A dark and challenging but emotionally rich work.

A middle-aged man dwells on his losses, frailties, and family in this unusual fiction.

Vilas is a Spanish poet, novelist, and essayist born in 1962 who has enjoyed critical and commercial success in his homeland with this book. Its narrator is a writer who’s the same age as Vilas and from the same area of Spain, so it’s possible there’s autofiction afoot. The year is 2015, and the narrator says he’s writing this book to address a malaise he links to “a blurry memory” of a flat tire on the way to a vacation in the mountain valley of Ordesa when he was a child.

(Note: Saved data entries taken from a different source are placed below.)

(** ** Adding a torrent *)

Lemma validate_file_ok info f s r s' : 0 <= mf_len f -> fs_ok s -> validate_file_size info f s = (r, s') ->
  fs_ok s' /\ (forall n, n <> name_of info f -> fs_files s' !! n = fs_files s !! n) /\
  (forall c, fs_files s !! name_of info f = Some c -> length c = Z.to_nat (mf_len f) -> fs_files s' !! name_of info f = Some c) /\
  (r = Ok tt -> exists c, fs_files s' !! name_of info f = Some c /\ length c = Z.to_nat (mf_len f)).
Proof.
  intros Hpos Hok. unfold validate_file_size, st_bind at 1. unfold st_map_err at 1, io at 1.
  destruct (open_file (file_path info f) s) as [ro s1] eqn:Eo. destruct (open_law _ _ _ _ Hok Eo) as [[Hok1 _] Hr].
  destruct ro as [e|h]; [intros [= <- <-]; by rewrite Hr|]. destruct Hr as [Hh Hop]. fold (name_of info f) in Hop. unfold opened in Hop.
  assert (Hf1 : (forall n, n <> name_of info f -> fs_files s1 !! n = fs_files s !! n) /\
    forall c, fs_files s !! name_of info f = Some c -> fs_files s1 !! name_of info f = Some c).
  { rewrite Hop. destruct (fs_files s !! name_of info f) as [c0|] eqn:E0; [|split; [intros n Hn; by apply lookup_insert_ne|done]].
    split; [done|congruence]. }
  destruct Hf1 as [Hother Hsame]. unfold st_bind, st_map_err, io. cbn [map_err].
  destruct (file_size h s1) as [rs s2] eqn:Es. destruct (size_law h _ _ _ _ Hok1 Hh Es) as ((Hok2 & Hk2) & Hf2 & Hsz).
  rewrite <- Hf2 in Hother, Hsame. destruct rs as [e|n]; cbn [map_err]; [intros [= <- <-]; split_and!; try done; intros c Hc _; by apply Hsame|].
  destruct Hsz as (c1 & Hc1 & ->). fold (name_of info f) in Hc1. rewrite <- Hf2 in Hc1.
  destruct (Z.eqb_spec (Z.of_nat (length c1)) (mf_len f)) as [Heq|Hne]; cbn [negb andb].
  - intros [= <- <-]. split_and!; try done; [intros c Hc _; by apply Hsame|]. intros _. exists c1. split; [done|lia].
  - destruct (Z.eqb_spec (Z.of_nat (length c1)) 0) as [H0|]; cbn [andb]; [|intros [= <- <-]; split_and!; try done; intros c Hc _; by apply Hsame].
    assert (c1 = []) as -> by (destruct c1; [done|cbn in H0; lia]). assert (0 < mf_len f) by (cbn in Hne; lia).
    destruct (write_file h (mf_len f - 1) [0] s2) as [rw s3] eqn:Ew. destruct (write_law h _ _ _ _ _ _ Hok2 (Hk2 _ _ Hh) Ew) as [[Hok3 _] Hw].
    destruct rw as [e|n]; [intros [= <- <-]; rewrite Hw; split_and!; try done; intros c Hc _; by apply Hsame|].
    destruct Hw as (Hn & Hn0 & c' & Hc' & Hf3). fold (name_of info f) in Hc', Hf3. rewrite Hc1 in Hc'. injection Hc' as <-. intros [= <- <-]. rewrite Hf3. split_and!; [done| | |].
    + intros m Hm. rewrite lookup_insert_ne by done. by apply Hother.
    + intros c Hc Hl. apply Hsame in Hc. rewrite Hc1 in Hc. injection Hc as <-. cbn in Hl. lia.
    + intros _. rewrite lookup_insert_eq. eexists. split; [done|]. assert (n = 1%nat) as -> by (cbn in Hn; specialize (Hn0 ltac:(done)); lia).
      unfold fs_write_file. rewrite !length_app, length_take, length_replicate, length_drop. cbn. lia.
Qed.

Lemma validate_files_ok info fl : forall s r s', Forall (fun f => 0 <= mf_len f) fl -> NoDup (map (name_of info) fl) -> fs_ok s ->
  validate_files_sizes info fl s = (r, s') ->
  fs_ok s' /\ (forall n, n ∉ map (name_of info) fl -> fs_files s' !! n = fs_files s !! n) /\
  (forall f c, f ∈ fl -> fs_files s !! name_of info f = Some c -> length c = Z.to_nat (mf_len f) -> fs_files s' !! name_of info f = Some c) /\
  (r = Ok tt -> Forall (fun f => exists c, fs_files s' !! name_of info f = Some c /\ length c = Z.to_nat (mf_len f)) fl).
Proof.
  induction fl as [|f fl IH]; intros s r s' Hpos Hnd Hok; cbn [validate_files_sizes].
  { intros [= <- <-]. split_and!; done. }
  apply Forall_cons in Hpos as [Hf Hpos]. cbn [map] in Hnd. apply NoDup_cons in Hnd as [Hni Hnd]. unfold st_bind.
  destruct (validate_file_size info f s) as [r1 s1] eqn:E1. apply validate_file_ok in E1 as (Hok1 & Ho1 & Hs1 & Hr1); [|done|done].
  assert (Hne : forall g, g ∈ fl -> name_of info g <> name_of info f).
  { intros g Hg He. apply Hni. rewrite <- He. by apply list_elem_of_fmap_2. }
  destruct r1 as [[]|e| |].
  2-4: intros [= <- <-]; split_and!; try done; [intros n [Hn _]%not_elem_of_cons; by apply Ho1|].
  2-4: intros g c [->|Hg]%elem_of_cons Hc Hl; [by apply Hs1|rewrite Ho1 by (by apply Hne); done].
  intros E2. apply IH in E2 as (Hok2 & Ho2 & Hs2 & Hr2); [|done..]. split_and!; [done| | |].
  - intros n [Hn1 Hn2]%not_elem_of_cons. by rewrite Ho2, Ho1.
  - intros g c [->|Hg]%elem_of_cons Hc Hl; [rewrite Ho2 by done; by apply Hs1|]. apply Hs2; [done| |done]. rewrite Ho1 by (by apply Hne). done.
  - intros Hr. constructor; [|by apply Hr2]. destruct (Hr1 eq_refl) as (c & Hc & Hl). exists c. rewrite Ho2 by done. done.
Qed.

Lemma valid_of_files info files : Forall (fun f => exists c, files !! name_of info f = Some c /\ length c = Z.to_nat (mf_len f)) (in_files info) ->
  files_valid info files.
Proof. unfold files_valid, names, file_sizes. induction 1; cbn; constructor; done. Qed.

Lemma valid_files_elim info files f : files_valid info files -> f ∈ in_files info ->
  exists c, files !! name_of info f = Some c /\ length c = Z.to_nat (mf_len f).
Proof.
  unfold files_valid, names, file_sizes. induction (in_files info) as [|g fl IH]; intros Hv Hf; [by apply elem_of_nil in Hf|].
  cbn in Hv. inversion Hv; subst. apply elem_of_cons in Hf as [->|Hf]; auto.
Qed.
(** The torrent is examined: every piece is checked. *)
Lemma init_total s : fs_ok s -> files_fit (fs_files s) (in_files info) ->
  exists cs s' order, init_state sha1 info s = (Ok cs, s') /\ fs_ok s' /\ files_valid info (fs_files s') /\ checker_ok info cs /\ old_states cs = ∅ /\
    (forall p, default [] (pending_blocks cs !! p) = []) /\ order ≡ₚ seq 0 (length (in_pieces info)) /\ Forall2 (state_true (fs_files s')) order (new_states cs).
Proof.
  intros Hok Hfit. pose proof (tor_piece_len _ Ht) as [Hpl Hmax]. destruct (validate_total (in_files info) s) as (s1 & Ev); [exact (tor_lengths _ Ht)|exact (tor_names _ Ht)|done|done|].
  pose proof Ev as Ev'. apply validate_files_ok in Ev' as (Hok1 & _ & _ & Hv1); [|exact (tor_lengths _ Ht)|exact (tor_names _ Ht)|done]. specialize (Hv1 eq_refl). apply valid_of_files in Hv1.
  set (cs0 := PieceCheckerState_new (length (in_pieces info)) (last_piece_size pl (file_sizes info))).
  assert (E0 : checked_last_piece_size (E := TorrentError IoError) info = Ok (last_piece_size pl (file_sizes info))).
  { unfold checked_last_piece_size. pose proof (tor_total _ Ht) as Htot. unfold total_size in Htot. rewrite (proj2 (Z.leb_gt _ _)) by done.
    destruct (Nat.eqb_spec pl 0); [unfold piece_length in *; lia|done]. }
  set (cs1 := foldl add_pending_block cs0 (map whole_block (seq 0 (length (in_pieces info))))).
  destruct (filled_pending (length (in_pieces info)) cs0) as (Hn & Ho & Htb & Hlb & Hp); [intros p; apply lookup_empty|]. fold cs1 in Hn, Ho, Htb, Hlb, Hp.
  assert (Hc1 : checker_ok info cs1).
  { unfold cs1. rewrite <- whole_blocks_seq. apply add_blocks_ok; [|by apply whole_blocks_ok]. split; [done|]. intros p messages Hq. unfold cs0 in Hq. cbn in Hq. by rewrite lookup_empty in Hq. }
  set (cs2 := merge_pieces cs1). assert (Hp2 : forall p, pending_blocks cs2 !! p = if decide (p < length (in_pieces info))%nat then Some [whole_block p] else None).
  { intros p. unfold cs2. cbn. rewrite lookup_fmap, Hp. by destruct (decide _). }
  set (order := (hash_entries (pending_blocks cs2)).*1). assert (Hperm : order ≡ₚ (map_to_list (pending_blocks cs2)).*1) by (unfold order; by rewrite hash_entries_perm).
  assert (Hnd : NoDup order) by (rewrite Hperm; apply NoDup_fst_map_to_list).
  assert (Hmem : forall k, k ∈ order <-> (k < length (in_pieces info))%nat).
  { intros k. rewrite Hperm, list_elem_of_fmap. split.
    - intros ([k' l] & -> & Hkl%elem_of_map_to_list). rewrite Hp2 in Hkl. cbn. by destruct (decide _).
    - intros Hk. exists (k, [whole_block k]). split; [done|]. apply elem_of_map_to_list. rewrite Hp2. by destruct (decide _). }
  destruct (check_all_whole (fs_files s1) order cs2 (replicate pl 0, s1)) as (cs' & t' & added & Ec & (Hok' & Hf' & _) & Hnew & Hadd & Hold & Hpend); [done| |by apply merged_blocks|done| |].
  { split_and!; [done|done|apply length_replicate]. }
  { apply Forall_forall. intros k Hk%Hmem. split_and!; [done|rewrite Hp2; by destruct (decide _)|]. unfold cs2. cbn. rewrite Ho. apply not_elem_of_empty. }
  assert (Ed : calculate_diff sha1 info (cs1, s1) = (Ok tt, (cs', t'.2))).
  { unfold calculate_diff. rewrite (proj2 (Z.ltb_ge _ _)) by done. unfold run_with_whole_pieces. fold cs2 order. rewrite Ec. by destruct t'. }
  exists cs', t'.2, order. split_and!.
  - unfold init_state, st_bind. cbn [st_of]. rewrite E0, Ev. fold cs0. rewrite fill_blocks, whole_blocks_seq. fold cs1. rewrite Ed. done.
  - done.
  - by rewrite Hf'.
  - apply (diff_checked sha1 file) in Ed; [apply Ed|done|done|done|done].
  - rewrite Hold. unfold cs2. cbn. by rewrite Ho.
  - intros p. rewrite Hpend. destruct (decide (p ∈ order)) as [|Hni]; [done|]. rewrite Hp2. destruct (decide _); [|done]. destruct Hni. by apply Hmem.
  - apply NoDup_Permutation; [done|apply NoDup_seq|]. intros k. rewrite Hmem, elem_of_seq. lia.
  - rewrite Hf', Hnew. unfold cs2. cbn. rewrite Hn. done.
Qed.

(** ** Processing the blocks of a torrent *)

(** The data the torrent describes. *)
Context (target : list Z) (Htarget : length target = total_size info).
Definition target_piece (p : nat) : list Z := slice target (p * pl) (p * pl + size_of_piece info p).
Context (Hverify : forall p h, in_pieces info !! p = Some h -> ShaHash_from_hash h = Ok (ShaHash_from_bytes sha1 (target_piece p))).
(* ===== verification/SelectSpec.v ===== *)
(** * Piece selection: properties

    The module that reveals pieces tells every connected peer exactly the pieces it has,
    over all histories; the uber module passes a message to its modules in order, and what
    it does after an error. *)

From stdpp Require Import gmap.
From S2P Require Import Prelude RustStd BTree Bencode UtilSha UtilConvert TrackerMessage TrackerMessageSpec PeerMessage PeerMessageSpec Handshake Metainfo PeerManager Select.

(** ** What a message tells a peer *)

Inductive reveal_event : Type := Input (m : IRevealMessage) | Output (m : ORevealMessage).

Definition reveal_dest (o : ORevealMessage) : PeerInfo := match o with SendBitField p _ | SendHave p _ => p end.

(** The pieces of a message, as a peer reads them. *)
Definition told_pieces (o : ORevealMessage) : list Z :=
  match o with
  | SendHave _ m => [have_index m]
  | SendBitField _ m => match BitFieldMessage_iter m with Ok l => map have_index l | _ => [] end
  end.
Definition tells (k : PeerKey) (i : nat) (o : ORevealMessage) : Prop := peer_key (reveal_dest o) = k /\ Z.of_nat i ∈ told_pieces o.

(** The messages since the peer connected for the last time. *)
Definition since_step (k : PeerKey) (acc : list ORevealMessage) (e : reveal_event) : list ORevealMessage :=
  match e with
  | Input (RevealControl (PeerConnected p)) => if decide (peer_key p = k) then [] else acc
  | Input _ => acc
  | Output o => acc ++ [o]
  end.
Definition since (k : PeerKey) (log : list reveal_event) : list ORevealMessage := foldl (since_step k) [] log.

Lemma since_outputs k log item new : since k (log ++ Input item :: map Output new) = since_step k (since k log) (Input item) ++ new.
Proof.
  unfold since. rewrite foldl_app. cbn [foldl]. generalize (since_step k (foldl (since_step k) [] log) (Input item)).
  induction new as [|o new IH]; intros acc; cbn; [by rewrite app_nil_r|]. by rewrite IH, <- app_assoc.
Qed.

(** What the inputs of a history say of a torrent: the number of its pieces, the pieces
    found since it was added, and the peers connected to it. *)
Record Known : Type := mkKnown { kn_pieces : nat; kn_found : gset nat; kn_peers : gset PeerKey }.

Definition known_input (hash : ShaHash) (item : IRevealMessage) (acc : option Known) : option Known :=
  match item, acc with
  | RevealControl (CtlAddTorrent m), None => if decide (in_info_hash (mi_info m) = hash) then Some (mkKnown (length (in_pieces (mi_info m))) ∅ ∅) else None
  | RevealControl (CtlRemoveTorrent m), Some t => if decide (in_info_hash (mi_info m) = hash) then None else acc
  | RevealControl (PeerConnected p), Some t => if decide (pi_hash p = hash) then Some (mkKnown (kn_pieces t) (kn_found t) ({[peer_key p]} ∪ kn_peers t)) else acc
  | RevealControl (PeerDisconnected p), Some t => if decide (pi_hash p = hash) then Some (mkKnown (kn_pieces t) (kn_found t) (kn_peers t ∖ {[peer_key p]})) else acc
  | RevealFoundGoodPiece hash' index, Some t =>
      if decide (hash' = hash /\ index < Z.of_nat (kn_pieces t)) then Some (mkKnown (kn_pieces t) ({[Z.to_nat index]} ∪ kn_found t) (kn_peers t)) else acc
  | _, _ => acc
  end.
Definition known_step (hash : ShaHash) (acc : option Known) (e : reveal_event) : option Known :=
  match e with Input item => known_input hash item acc | Output _ => acc end.
Definition known (hash : ShaHash) (log : list reveal_event) : option Known := foldl (known_step hash) None log.

Lemma known_outputs hash log item new : known hash (log ++ Input item :: map Output new) = known_input hash item (known hash log).
Proof.
  unfold known. rewrite foldl_app. cbn [foldl known_step]. generalize (known_input hash item (foldl (known_step hash) None log)).
  induction new as [|o new IH]; intros acc; cbn; [done|]. apply IH.
Qed.

(** The torrent an input is about. *)
Definition input_hash (item : IRevealMessage) : option ShaHash :=
  match item with
  | RevealControl (CtlAddTorrent m) | RevealControl (CtlRemoveTorrent m) => Some (in_info_hash (mi_info m))
  | RevealControl (PeerConnected p) | RevealControl (PeerDisconnected p) => Some (pi_hash p)
  | RevealFoundGoodPiece hash _ => Some hash
  | _ => None
  end.

Lemma known_other hash item acc : input_hash item <> Some hash -> known_input hash item acc = acc.
Proof.
  intros Hne. unfold known_input. destruct item as [[m|m|p|p|d]|h index|p m|p m], acc as [t|]; cbn in Hne; try done; destruct (decide _) as [E|]; try done;
    [congruence..|]. destruct E as [-> _]. congruence.
Qed.

(** ** Reversed bits *)

Lemma reverse_byte_spec b : is_u8 b -> is_u8 (reverse_byte b) /\
  forall j, (j < 8)%nat -> Z.testbit (reverse_byte b) (7 - Z.of_nat j) = Z.testbit b (Z.of_nat j).
Proof.
  intros Hb. assert (Hall : forallb (fun b => (0 <=? reverse_byte (Z.of_nat b)) && (reverse_byte (Z.of_nat b) <? 256) &&
    forallb (fun j => Bool.eqb (Z.testbit (reverse_byte (Z.of_nat b)) (7 - Z.of_nat j)) (Z.testbit (Z.of_nat b) (Z.of_nat j))) (seq 0 8)) (seq 0 256) = true)
    by (vm_compute; reflexivity).
  rewrite forallb_forall in Hall. specialize (Hall (Z.to_nat b)). rewrite in_seq in Hall. unfold in_unsigned in Hb. specialize (Hall ltac:(lia)).
  rewrite Z2Nat.id in Hall by lia. rewrite !andb_true_iff in Hall. destruct Hall as [[H0 H1] Hj]. split; [unfold in_unsigned; lia|].
  intros j Hlt. rewrite forallb_forall in Hj. apply Bool.eqb_prop, Hj, in_seq. lia.
Qed.

Section Honest.
Context {S : Type} `{BitSetLaws S} {HO : HashOrder PeerKey PeerInfo}.
Implicit Types (h : HonestRevealModule S) (pe : PeersInfo S).

Lemma reversed_bits s i : bit_is_set (map reverse_byte (bit_storage s)) i = bit_contains i s.
Proof.
  rewrite storage_contains. unfold bit_is_set. rewrite list_lookup_fmap. destruct (bit_storage s !! (i / 8)%nat) as [b|] eqn:E; cbn [fmap option_fmap option_map default from_option id]; [|by rewrite Z.testbit_0_l].
  apply reverse_byte_spec; [exact (Forall_lookup_1 _ _ _ _ (storage_ok s) E)|apply Nat.mod_upper_bound; lia].
Qed.

(** A peer reads the pieces of the set from the bit field. *)
Lemma bitfield_tells p s i : (forall j, bit_contains j s = true -> Z.of_nat j < 2 ^ 32) ->
  tells (peer_key p) i (SendBitField p (BitFieldMessage_new (map reverse_byte (bit_storage s)))) <-> bit_contains i s = true.
Proof.
  intros Hs. unfold tells, told_pieces. cbn [reveal_dest]. set (bytes := map reverse_byte (bit_storage s)).
  assert (Hok : bytes_ok bytes) by (apply Forall_map; eapply Forall_impl; [apply storage_ok|intros b; apply reverse_byte_spec]).
  unfold BitFieldMessage_iter. cbn [bitfield]. rewrite (iter_collect_spec bytes Hok (8 * length bytes)) by lia.
  rewrite map_map, list_elem_of_fmap. cbn. split.
  - intros [_ (j & Hj & Hin)]. apply list_elem_of_In, filter_In in Hin as [_ Hin]. unfold bytes in Hin. rewrite reversed_bits in Hin.
    rewrite wrap_id in Hj by (specialize (Hs j Hin); unfold in_unsigned; lia). by replace i with j by lia.
  - intros Hi. split; [done|]. exists i. split; [specialize (Hs i Hi); rewrite wrap_id; [done|unfold in_unsigned; lia]|].
    apply list_elem_of_In, filter_In. split; [|unfold bytes; by rewrite reversed_bits]. apply in_seq.
    rewrite <- reversed_bits in Hi. fold bytes in Hi. unfold bit_is_set in Hi. destruct (bytes !! (i / 8)%nat) eqn:E; [|done].
    apply lookup_lt_Some in E. pose proof (Nat.div_mod_eq i 8). pose proof (Nat.mod_upper_bound i 8). lia.
Qed.

(** ** Histories *)

Definition reveal_ok (item : IRevealMessage) : Prop :=
  match item with
  | RevealControl (CtlAddTorrent m) => Z.of_nat (length (in_pieces (mi_info m))) <= 2 ^ 32
  | RevealFoundGoodPiece _ index => 0 <= index
  | _ => True
  end.

(** The messages a call queues. *)
Definition queued h h' : list ORevealMessage := drop (length (hr_out_queue h)) (hr_out_queue h').

Inductive reveal_run : HonestRevealModule S -> list reveal_event -> Prop :=
| reveal_start : reveal_run HonestRevealModule_new []
| reveal_sent h log item a h' : reveal_run h log -> reveal_ok item -> reveal_send item h = (a, h') ->
    reveal_run h' (log ++ Input item :: map Output (queued h h'))
| reveal_polled h log o h' : reveal_run h log -> reveal_poll h = (o, h') -> reveal_run h' log.

(** A torrent, what its peers were told and what the history says of it. *)
Record revealed (log : list reveal_event) (hash : ShaHash) pe (t : Known) : Prop := {
  rv_pieces : kn_pieces t = pe_num_pieces pe;
  rv_num : Z.of_nat (pe_num_pieces pe) <= 2 ^ 32;
  rv_found i : bit_contains i (pe_status pe) = true <-> i ∈ kn_found t;
  rv_range i : i ∈ kn_found t -> (i < pe_num_pieces pe)%nat;
  rv_key k p : pe_peers pe !! k = Some p -> peer_key p = k /\ pi_hash p = hash;
  rv_peers : kn_peers t = dom (pe_peers pe : gmap PeerKey PeerInfo);
  rv_told k p i : pe_peers pe !! k = Some p -> Exists (tells k i) (since k log) <-> i ∈ kn_found t
}.
Definition reveal_inv h (log : list reveal_event) : Prop :=
  hr_out_bytes h = [] /\ forall hash, option_Forall2 (revealed log hash) (hr_torrents h !! hash) (known hash log).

His mind journeys back to scenes of his own life, of his parents young and as they age, their deaths, two episodes when he was sexually abused, his heavy drinking. The self-described “chaotic narrator” shifts frequently between past and present and among details (including several photos) that range from the banal to the colorful and occasionally the weird. The tone is serious to the point of gloomy, and it may be a reader's yearning for humor that makes some of the stranger pronouncements and revelations read as tongue-in-cheek, like: “Until their eighteenth birthdays, children are blue.” Or: “I don’t iron underwear because nobody sees it.” (And one sentence later: “I don’t iron my briefs”; repetitiousness is a problem throughout.) At such times the writing recalls but doesn’t match the faux intellectual fun of Thomas Clerc’s Interior. This novel’s popularity in Spain could stem from its bitter comments on the country’s troubled history and economy, remarks that may not resonate with many American readers. But Vilas also conveys—and Rosenberg smoothly translates—many moments of pain and happiness any reader might recognize as the narrator plunges into the maelstrom of closely examined memory.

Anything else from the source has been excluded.